Stéphane Séjourné,
Ministère de l’Europe et des affaires étrangères •
4 juin 2024L'état de santé d'Alexandra Skotchilenko, condamnée à sept ans de colonie pénitentiaire en Russie pour avoir dénoncé la guerre d'agression lancée par le régime du Kremlin contre l'Ukraine, est très préoccupant. Elle compte parmi les nombreux prisonniers politiques incarcérés en Russie, à l'instar de Vladimir Kara-Mourza, opposant à Vladimir Poutine, condamné à 25 ans de colonie pénitentiaire et dont l'état de santé s'est également dégradé en détention, mais aussi d'Oleg Orlov et tant d'autres. Le ministère de l'Europe et des affaires étrangères (MEAE) suit avec la plus grande attention la situation des prisonniers politiques en Russie, y compris le cas de Madame Skotchilenko, grâce à son ambassade à Moscou. Comme l'a rappelé la France à plusieurs reprises, le gouvernement russe est responsable de l'intégrité physique des prisonniers durant leur détention. La Russie reste liée par la Convention contre la torture et autres peines ou traitements cruels, inhumains ou dégradants, par la Convention européenne pour la prévention de la torture et des peines ou traitements inhumains ou dégradants et par les autres obligations qui lui incombent en vertu du droit international des droits de l'Homme.

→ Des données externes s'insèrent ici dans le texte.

Definition setup_ok (on : bool) : Prop := on = true → (runSetup (setup_world e) (Setup cfg)).2 = 0 ∧ ctx_err e 1 = None.
Lemma passes_setup on : passes (setup_phase cfg e on) (setup_ok on).
Proof.
  unfold setup_phase, setup_ok. destruct on; [|intros s Hs; left; split; [done|eauto]].
  destruct (runSetup (setup_world e) (Setup cfg)) as [lines rc]. eapply passes_iff.
  - apply passes_then; [apply passes_enter|]. apply passes_then; [apply passes_put; intros s Hs; by apply open_done, open_lines|].
    apply passes_then; [apply passes_alive|apply passes_stop].
  - cbn. rewrite negb_false_iff, Z.eqb_eq. naive_solver.
Qed.
Lemma passes_preflight : passes (preflight_phase cfg e) (ctx_err e 2 = None ∧ hasBlocking (runPreflight cfg (preflight_world e)) = false).
Proof.
  eapply passes_iff.
  - apply passes_then; [apply passes_enter|]. apply passes_then; [apply passes_alive|].
    apply passes_then; [apply passes_put; intros s Hs; by apply open_done, open_findings|apply passes_stop].
  - tauto.
Qed.
Lemma passes_codegen : passes (codegen_phase cfg e) (ctx_err e 3 = None ∧ generated (codegen_world e)).
Proof.
  apply (passes_iff _ (ctx_err e 3 = None ∧ (runCodegen cfg (codegen_world e)).2 = 0)); [|by rewrite generated_rc].
  unfold codegen_phase. destruct (runCodegen cfg (codegen_world e)) as [[results lines] rc]. cbn [snd].
  eapply passes_iff.
  - apply passes_then; [apply passes_enter|]. apply passes_then; [by apply passes_put|]. apply passes_then; [apply passes_alive|].
    apply passes_then; [apply passes_put; intros s Hs; by apply open_done, open_lines|apply passes_stop].
  - rewrite negb_false_iff, Z.eqb_eq. tauto.
Qed.
Definition container : docker_end := docker e (dockerArgv (walk e) cfg (runid e)).1.
Lemma passes_docker : passes (docker_phase cfg e) (ctx_err e 4 = None ∧ container = Ended 0 None).
Proof.
  unfold docker_phase, container. destruct (dockerArgv _ _ _) as [argv name]. cbn [fst]. set (d := docker e argv). eapply passes_iff.
  - apply passes_then; [apply passes_enter|]. apply passes_then; [by apply passes_put|]. apply passes_then; [apply passes_alive|].
    apply passes_then; [apply passes_put; intros s Hs; by apply open_done|apply passes_stop].
  - rewrite orb_false_iff, negb_false_iff, Z.eqb_eq, bool_decide_eq_false.
    destruct d as [m|rc [m|]]; cbn [docker_rc docker_err]; [naive_solver lia..|].
    split; [intros (_ & _ & ? & _ & -> & _); done|]. intros [? [= ->]]. split_and!; try done. auto.
Qed.

(** What a green build went through. *)
Definition all_passed (withSetup : bool) : Prop :=
  ctx_err e 0 = None ∧ setup_ok withSetup ∧
  (ctx_err e 2 = None ∧ hasBlocking (runPreflight cfg (preflight_world e)) = false) ∧
  (ctx_err e 3 = None ∧ generated (codegen_world e)) ∧ (ctx_err e 4 = None ∧ container = Ended 0 None) ∧ ctx_err e 5 = None.

Lemma Run_spec withSetup : ∃ r, ends_with (Run cfg e withSetup).1 r ∧
  (Green r = true ↔ all_passed withSetup ∧ is_Some (Verify (walk e) cfg (newFileProbe cfg (verify_world e))).1) ∧
  (Green r = true → r_artifacts r = (Verify (walk e) cfg (newFileProbe cfg (verify_world e))).1).
Proof.
  unfold Run, all_passed.
  assert (Hp := passes_then _ _ _ _ (passes_alive 0) (passes_then _ _ _ _ (passes_setup withSetup)
    (passes_then _ _ _ _ passes_preflight (passes_then _ _ _ _ passes_codegen passes_docker)))).
  destruct (Hp (MkSt [] [] [] [] []) (Forall_nil_2 _)) as [[HC (s & -> & Hs)]|[HC (r & o & -> & Hr & Hg)]].
  2:{ exists r. rewrite Hg. split_and!; [done| |done]. split; [done|tauto]. }
  unfold verify_phase. destruct (Verify _ _ _) as [set_ fs]. cbn [fst].
  assert (Hq := passes_then _ _ _ _ (passes_enter 4 StageVerify) (passes_then _ _ _ _ (passes_alive 5)
    (passes_put (emitFindings fs) (open_findings fs)))).
  destruct (Hq s Hs) as [[HC' (s' & -> & Hs')]|[HC' (r & o & -> & Hr & Hg)]].
  2:{ exists r. rewrite Hg. split_and!; [done| |done]. split; [done|tauto]. }
  destruct set_ as [a|].
  - destruct (finish_ends StageDone 0 None (Some a) (stageDone StageVerify 0 (took e 4) s')) as (r & Hr & H1 & H2 & H3); [by apply open_done|].
    exists r. split; [done|]. unfold Green. rewrite H1, H2, H3. split; [|done]. split; [|done]. intros _. split; [tauto|by eexists].
  - destruct (finish_ends StageFailed 1 None None (stageDone StageVerify 1 (took e 4) s')) as (r & Hr & H1 & H2 & H3); [by apply open_done|].
    exists r. split; [done|]. unfold Green. rewrite H1. split; [|done]. split; [done|]. by intros [_ [? ?]].
Qed.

Le MEAE continuera, en étroite coordination avec ses partenaires et avec les institutions européennes, à appeler les autorités russes à respecter les droits de l'Homme et les libertés fondamentales, à libérer immédiatement et sans condition tous les prisonniers politiques et à abandonner les poursuites judiciaires engagées contre eux.